¿El Niño de este año? Va a ser desagradable. Entre los más fuertes que jamás hayamos visto. Espere caos. Llueve donde no debería. Sequías que muerden con fuerza.
Un nuevo artículo sostiene que hay una solución. Bueno, una solución parcial.
Atenuando el sol.
No, no estoy bromeando.
El mecanismo
El Niño ocurre cada pocos años en el Pacífico tropical. Los vientos alisios se debilitan. Dejan de empujar el calor hacia el oeste. En cambio, esa agua cálida se acumula contra América del Sur.
Las temperaturas globales aumentan.
La atmósfera se reorganiza para manejar la energía extra. Inclina las probabilidades en nuestra contra. Obtienes ciclones. Tienes inundaciones. ¿Luego se suma el calentamiento por combustibles fósiles? Estamos viendo cientos de miles de millones en daños.
Katherine Ricke llama a El Niño el punto de máxima presión en nuestro sistema climático. Un cambio en el Pacífico repercute en todas partes.
“Es una de esas cosas en las que algo sucede… y luego reorganiza la forma en que toda la atmósfera global mantiene energía ese año”.
¿Rociar y orar?
El equipo de Ricke analiza Marine Cloud Brightening. O MCB.

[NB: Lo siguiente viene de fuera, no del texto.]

Lemma trie_ok_set_account s addr f store :
  is_address addr → trie_ok s →
  (∀ i, info_wf i → info_wf (f i)) →
  (∀ d k, address_as_slice addr ≠ k → mapx_get (accounts (store d)) k = mapx_get (accounts d) k) →
  trie_ok (set_account s addr f store).
Proof.
  intros Ha [Hwf Hun Hk] Hf Hstore. unfold set_account. split; simpl.
  - apply map_Forall_insert_2; [|done]. simpl.
    destruct (cache_accounts (db s) !! addr) as [acc|] eqn:Hacc; simpl.
    + destruct (Hwf _ _ Hacc) as (_ & ? & ?). auto.
    + rewrite dbaccount_default_info, dbaccount_default_storage. split_and!; [done| |apply map_Forall_empty].
      apply Hf, info_default_wf.
  - intros a Ha' [Hnone Hne]%lookup_insert_None.
    assert (address_as_slice addr ≠ address_as_slice a) as Hs by (intros E; by apply address_as_slice_inj in E).
    rewrite mpt_content_insert, lookup_insert_ne, Hstore by (done || apply encode_account_leaf_ne). by apply Hun.
  - intros k. rewrite mpt_content_insert by apply encode_account_leaf_ne.
    rewrite lookup_insert_is_Some. intros [<-|[_ ?]]; eauto.
Qed.

Lemma trie_ok_flush s : trie_ok s → trie_ok (flush_cache_to_vsdb s).
Proof.
  intros [Hwf Hun Hk]. destruct (flush_db s) as (Ec & _ & Et). split; rewrite ?Ec; [done|..].
  - intros a Ha Hnone. destruct (flush_accounts s a Hwf Ha) as [-> ->]. rewrite Hnone. by apply Hun.
  - intros k Hsome. destruct (slice_of_map (cache_accounts (db s)) k) as [(a & x & Hx & ->)|Hne].
    + exists a. by destruct (Hwf _ _ Hx).
    + apply Hk. by rewrite Et, (write_map_other acc_info acc_storage hash_iter _ _ (hash_iter_perm _)) in Hsome.
Qed.

Lemma trie_ok_step s s' : state_step s s' → trie_ok s → trie_ok s'.
Proof.
  intros Hstep Hok. destruct Hstep as [s d Ed Hwf Hmono|s addr n Ha Hn|s addr b Ha Hb|s n h|s|s].
  - destruct Hok as [_ Hun Hk]. split; simpl; [done| |done]. rewrite Ed. intros a Ha Hnone.
    apply Hun; [done|]. apply eq_None_not_Some. intros Hs. apply Hmono in Hs as [? ?]. congruence.
  - apply trie_ok_set_account; [done|done|by intros i (? & ? & ?)|].
    intros d k Hk. simpl. rewrite mapx_get_insert. by rewrite decide_False.
  - apply trie_ok_set_account; [done|done|by intros i (? & ? & ?)|].
    intros d k Hk. simpl. rewrite mapx_get_insert. by rewrite decide_False.
  - by destruct Hok.
  - by apply trie_ok_flush.
  - destruct Hok as [Hwf Hun Hk]. unfold state_root. pose proof (mpt_content_root (state_trie s)) as E.
    destruct (mpt_root_hash (state_trie s)) as [t r]. split; simpl in *; rewrite ?E; auto.
Qed.

Lemma trie_ok_reachable g s : genesis_wf g → rtc state_step (from_genesis g) s → trie_ok s.
Proof.
  intros Hg Hr. assert (trie_ok (from_genesis g)) as Hok by by apply trie_ok_genesis.
  induction Hr; eauto using trie_ok_step.
Qed.

Lemma trie_flushed s addr :
  trie_ok s → is_address addr →
  mpt_content (state_trie (flush_cache_to_vsdb s)) !! address_as_slice addr =
    stored_leaf <$> mapx_get (accounts (cache_db (db (flush_cache_to_vsdb s)))) (address_as_slice addr).
Proof.
  intros [Hwf Hun Hk] Ha. destruct (flush_accounts s addr Hwf Ha) as [-> ->].
  destruct (cache_accounts (db s) !! addr) eqn:Hc; [by rewrite <- stored_leaf_from_info|]. by apply Hun.
Qed.

(** C13. In every state reachable from a genesis document, after a flush the
    trie holds exactly the leaves [nonce || balance || code_hash] of the stored
    accounts: one per stored account and none besides. *)
Theorem trie_mirrors_accounts g s k :
  genesis_wf g → rtc state_step (from_genesis g) s →
  mpt_content (state_trie (flush_cache_to_vsdb s)) !! k =
    if decide (length k = 20%nat)
    then stored_leaf <$> mapx_get (accounts (cache_db (db (flush_cache_to_vsdb s)))) k
    else None.
Proof.
  intros Hg Hr. pose proof (trie_ok_reachable g s Hg Hr) as Hok. case_decide as Hlen.
  - assert (k = address_as_slice (from_be_bytes k)) as ->
      by (unfold address_as_slice; by rewrite <- Hlen, to_from_be_bytes).
    apply trie_flushed; [done|]. pose proof (from_be_bytes_range k) as Hr'. by rewrite Hlen in Hr'.
  - apply eq_None_not_Some. intros (a & _ & ->)%(trie_keys _ (trie_ok_flush _ Hok)).
    apply Hlen, length_address_as_slice.
Qed.

(** The state root after a flush is a function of the stored accounts: two
    nodes that reached, by whatever steps and from whatever genesis documents,
    stores with the same accounts compute the same root. *)
Theorem state_root_of_accounts g1 g2 s1 s2 :
  genesis_wf g1 → genesis_wf g2 → rtc state_step (from_genesis g1) s1 → rtc state_step (from_genesis g2) s2 →
  (∀ k, mapx_get (accounts (cache_db (db (flush_cache_to_vsdb s1)))) k =
        mapx_get (accounts (cache_db (db (flush_cache_to_vsdb s2)))) k) →
  (state_root (flush_cache_to_vsdb s1)).2 = (state_root (flush_cache_to_vsdb s2)).2.
Proof.
  intros Hg1 Hg2 Hr1 Hr2 Eacc.
  pose proof (trie_ok_reachable _ _ Hg1 Hr1) as Hok1. pose proof (trie_ok_reachable _ _ Hg2 Hr2) as Hok2.
  apply state_root_content, map_eq. intros k. apply option_eq. intros v. split; intros Hv.
  - destruct (trie_keys _ (trie_ok_flush _ Hok1) k ltac:(eauto)) as (a & Ha & ->).
    rewrite trie_flushed in Hv |- * by done. by rewrite <- Eacc.
  - destruct (trie_keys _ (trie_ok_flush _ Hok2) k ltac:(eauto)) as (a & Ha & ->).
    rewrite trie_flushed in Hv |- * by done. by rewrite Eacc.
Qed.
End Reachable.

(** The root does not cover contract storage: changing only storage slots of
    cached accounts changes no root. *)
Theorem state_root_ignores_storage (IA : HashIter Z DbAccount) (IS : HashIter Z Z) s addr acc m :
  cache_wf (cache_accounts (db s)) → cache_accounts (db s) !! addr = Some acc → slots_wf m →
  let d := mkCacheDB _ _ (<[addr := {| acc_info := acc_info acc; acc_storage := m |}]> (cache_accounts (db s)))
             (cache_rest (db s)) (cache_db (db s)) in
  (state_root (flush_cache_to_vsdb (with_db s d (state_trie s)))).2 = (state_root (flush_cache_to_vsdb s)).2.
Proof.
  intros Hwf Hacc Hm d. set (s' := with_db s d (state_trie s)).
  assert (cache_wf (cache_accounts (db s'))) as Hwf'.
  { apply map_Forall_insert_2; [|done]. by destruct (Hwf _ _ Hacc) as (? & ? & _). }
  apply state_root_content, map_eq. intros k.
  destruct (slice_of_map (cache_accounts (db s')) k) as [(a & x & Hx & ->)|Hk].
  - destruct (Hwf' _ _ Hx) as [Ha _]. rewrite (proj2 (flush_accounts s' a Hwf' Ha)), (proj2 (flush_accounts s a Hwf Ha)).
    simpl. destruct (decide (a = addr)) as [->|]; [by rewrite lookup_insert_eq, Hacc|by rewrite lookup_insert_ne].
  - destruct (flush_db s) as (_ & _ & ->), (flush_db s') as (_ & _ & ->).
    rewrite !(write_map_other acc_info acc_storage hash_iter _ _ (hash_iter_perm _)); [done| |done].
    intros a Hs. apply Hk. simpl. rewrite lookup_insert_is_Some. destruct (decide (addr = a)); eauto.
Qed.

(** ** Recent block hashes *)

(** Blocks [n], [n+1], ... recorded in turn. *)
Definition record_from (s : EvmState) (n : Z) (hs : list B256) : EvmState :=
  (fold_left (λ acc h, (record_block_hash acc.1 acc.2 h, acc.2 + 1)) hs (s, n)).1.

Lemma record_from_snoc s n hs h :
  record_from s n (hs ++ [h]) = record_block_hash (record_from s n hs) (n + Z.of_nat (length hs)) h.
Proof.
  unfold record_from. rewrite fold_left_app. simpl. f_equal. revert s n.
  induction hs as [|h' hs IH]; intros s n; simpl; [lia|]. rewrite IH. lia.
Qed.

Lemma hash_window s n hs :
  block_hashes s = ∅ →
  Z.of_nat (size (block_hashes (record_from s n hs))) = Z.min 256 (Z.of_nat (length hs)) ∧
  ∀ i, block_hashes (record_from s n hs) !! i =
    if decide (n ≤ i ∧ n + Z.of_nat (length hs) - 256 ≤ i) then hs !! Z.to_nat (i - n) else None.
Proof.
  intros H0. induction hs as [|h hs [IHs IH]] using rev_ind.
  { cbn. rewrite H0, map_size_empty. split; [done|]. intros i. rewrite lookup_empty. by case_decide. }
  rewrite record_from_snoc, length_app. cbn [length]. set (t := record_from s n hs) in *.
  set (len := Z.of_nat (length hs)) in *. unfold record_block_hash. cbn [block_hashes].
  set (m := <[n + len := h]> (block_hashes t)).
  assert (block_hashes t !! (n + len) = None) as Hfresh.
  { rewrite IH. case_decide; [|done]. apply lookup_ge_None. lia. }
  assert (∀ i, m !! i = if decide (n ≤ i ∧ n + len - 256 ≤ i) then (hs ++ [h]) !! Z.to_nat (i - n) else None) as Hm.
  { intros i. subst m. destruct (decide (i = n + len)) as [->|Hne].
    - rewrite lookup_insert_eq, decide_True by lia. replace (Z.to_nat (n + len - n)) with (length hs) by lia.
      by rewrite list_lookup_middle.
    - rewrite lookup_insert_ne, IH by done. case_decide; [|done]. destruct (decide (i < n + len)).
      + rewrite lookup_app_l by lia. done.
      + rewrite !lookup_ge_None_2; [done|rewrite length_app; simpl; lia|lia]. }
  assert (Z.of_nat (size m) = Z.min 256 len + 1) as Hsize by (subst m; rewrite map_size_insert_None by done; lia).
  zb.
  - assert (256 ≤ len) as Hlen by lia. destruct (btree_first m) as [[o v]|] eqn:Hf.
    2: { apply btree_first_None in Hf. rewrite Hf, map_size_empty in Hsize. lia. }
    apply btree_first_Some in Hf as [Ho Hmin].
    assert (o = n + len - 256) as ->.
    { assert (n + len - 256 ≤ o) by (rewrite Hm in Ho; case_decide; [lia|done]).
      enough (o ≤ n + len - 256) by lia. apply Hmin. rewrite Hm, decide_True by lia.
      apply lookup_lt_is_Some. rewrite length_app. simpl. lia. }
    rewrite map_size_delete_Some by eauto. split; [lia|]. intros i.
    destruct (decide (i = n + len - 256)) as [->|].
    + rewrite lookup_delete_eq, decide_False by lia. done.
    + rewrite lookup_delete_ne, Hm by done. repeat case_decide; done || lia.
  - split; [lia|]. intros i. rewrite Hm. repeat case_decide; done || lia.
Qed.

Lemma record_from_store s n hs i h :
  0 ≤ n → n + Z.of_nat (length hs) ≤ 2 ^ 64 → Forall is_u256 hs → n ≤ i → hs !! Z.to_nat (i - n) = Some h →
  db_block_hash (cache_db (db (record_from s n hs))) i = h.
Proof.
  intros Hn. induction hs as [|h' hs IH] using rev_ind; intros Hlen Hhs Hi Hh; [done|].
  rewrite length_app in Hlen. simpl in Hlen. apply Forall_app in Hhs as [Hhs [Hh' _]%Forall_cons].
  rewrite record_from_snoc. unfold record_block_hash, db_block_hash. simpl. rewrite mapx_get_insert.
  pose proof (lookup_lt_Some _ _ _ Hh) as Hlt. rewrite length_app in Hlt. simpl in Hlt. case_decide as E.
  - apply (to_be_bytes_inj 8 64) in E; [|done|ulia|ulia].
    replace (Z.to_nat (i - n)) with (length hs) in Hh by lia. rewrite list_lookup_middle in Hh by done.
    injection Hh as <-. by apply (from_to_be_bytes_id 32 256).
  - apply IH; [lia|done|done|]. rewrite lookup_app_l in Hh; [done|].
    enough (i - n ≠ Z.of_nat (length hs)) by lia. intros E'. apply E. f_equal. lia.
Qed.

Así es como funciona. Rocías agua de mar en las nubes. Las nubes se vuelven más densas. Reflejan más luz solar hacia el espacio. El océano se enfría. El Niño pierde fuelle.
Es regional.
La inyección de aerosoles estratosféricos, ese sofisticado avión del que habla la gente, requiere coordinación global. Todos tienen que estar de acuerdo. Todos tienen que hacerlo a la vez. Buena suerte.
MCB es local. Sólo apunta al Pacífico.
Pero no lo han probado a escala. Los proyectos piloto son pequeños. Existen ensayos aleatorios, pero no muestran el panorama general. Entonces los investigadores se volvieron creativos.
Observaron los incendios forestales australianos de 2019.
Enormes columnas de humo. Un millón de toneladas métricas. La tecnología satelital captó casi todos los puntos.
El accidente que fue una prueba de laboratorio
El humo actúa un poco como el spray MCB. Partículas reflectantes.
Esos incendios forestales en realidad provocaron una rara caída triple de La Niña. Lo contrario de El Niño. Condiciones más frescas.
Ricke se dio cuenta de que se trataba de un experimento natural. Uno catastrófico, sí. Pero útil para modelos.
Su equipo modeló el efecto refrescante de ese humo en el Pacífico. Lo compararon con dos eventos históricos de El Niño.
¿El resultado?
Magnitud significativamente reducida.
Los modelos muestran que si se reduce la luz solar que llega a la superficie del Pacífico, El Niño no explota con tanta violencia. Podrías evitar lo peor.
Política sobre física
Tradicionalmente, la geoingeniería se considera un instrumento contundente. Enfriar todo el planeta o arruinarse. Es controvertido. Es como jugar a ser Dios con un termostato que podría romperse.
Este estudio sugiere un enfoque con bisturí.
No intentes arreglarlo todo. Simplemente quite la presión de la válvula más grande.
¿Resuelve la crisis climática? No. Todavía tenemos que dejar de quemar combustibles fósiles.
¿Pero si fallamos?
“La razón por la que la gente investiga sobre geoingeniería solar es porque podríamos terminar en un mundo donde la necesitamos”.
Aún. Andrew Dessler, de Texas A&M, no se cree el revuelo todavía. Considera que la tesis es razonable. ¿Advierte la ejecución?
Una pesadilla política.
Modificas el clima. Dañaste el rendimiento de una cosecha en alguna parte. Empiezas una guerra. Las consecuencias no deseadas podrían ser peores que la sequía.
“Estos modelos son imperfectos y existe la posibilidad de que crees un problema imprevisto que sea peor que el problema que estás tratando de resolver”.
No lo implementaría.
Ricke está de acuerdo en que no estamos allí. Los modelos necesitan trabajo. Pero ella dice que debemos hacer las preguntas ahora. Antes de que el calor se vuelva inmanejable.
Entonces, ¿qué hacemos? Observamos los modelos. Observamos los océanos. Y tal vez estemos atentos a las nubes, preguntándonos si la reflexión es la salvación o simplemente un retraso muy costoso.
Nadie lo sabe realmente. Esa es la parte aterradora.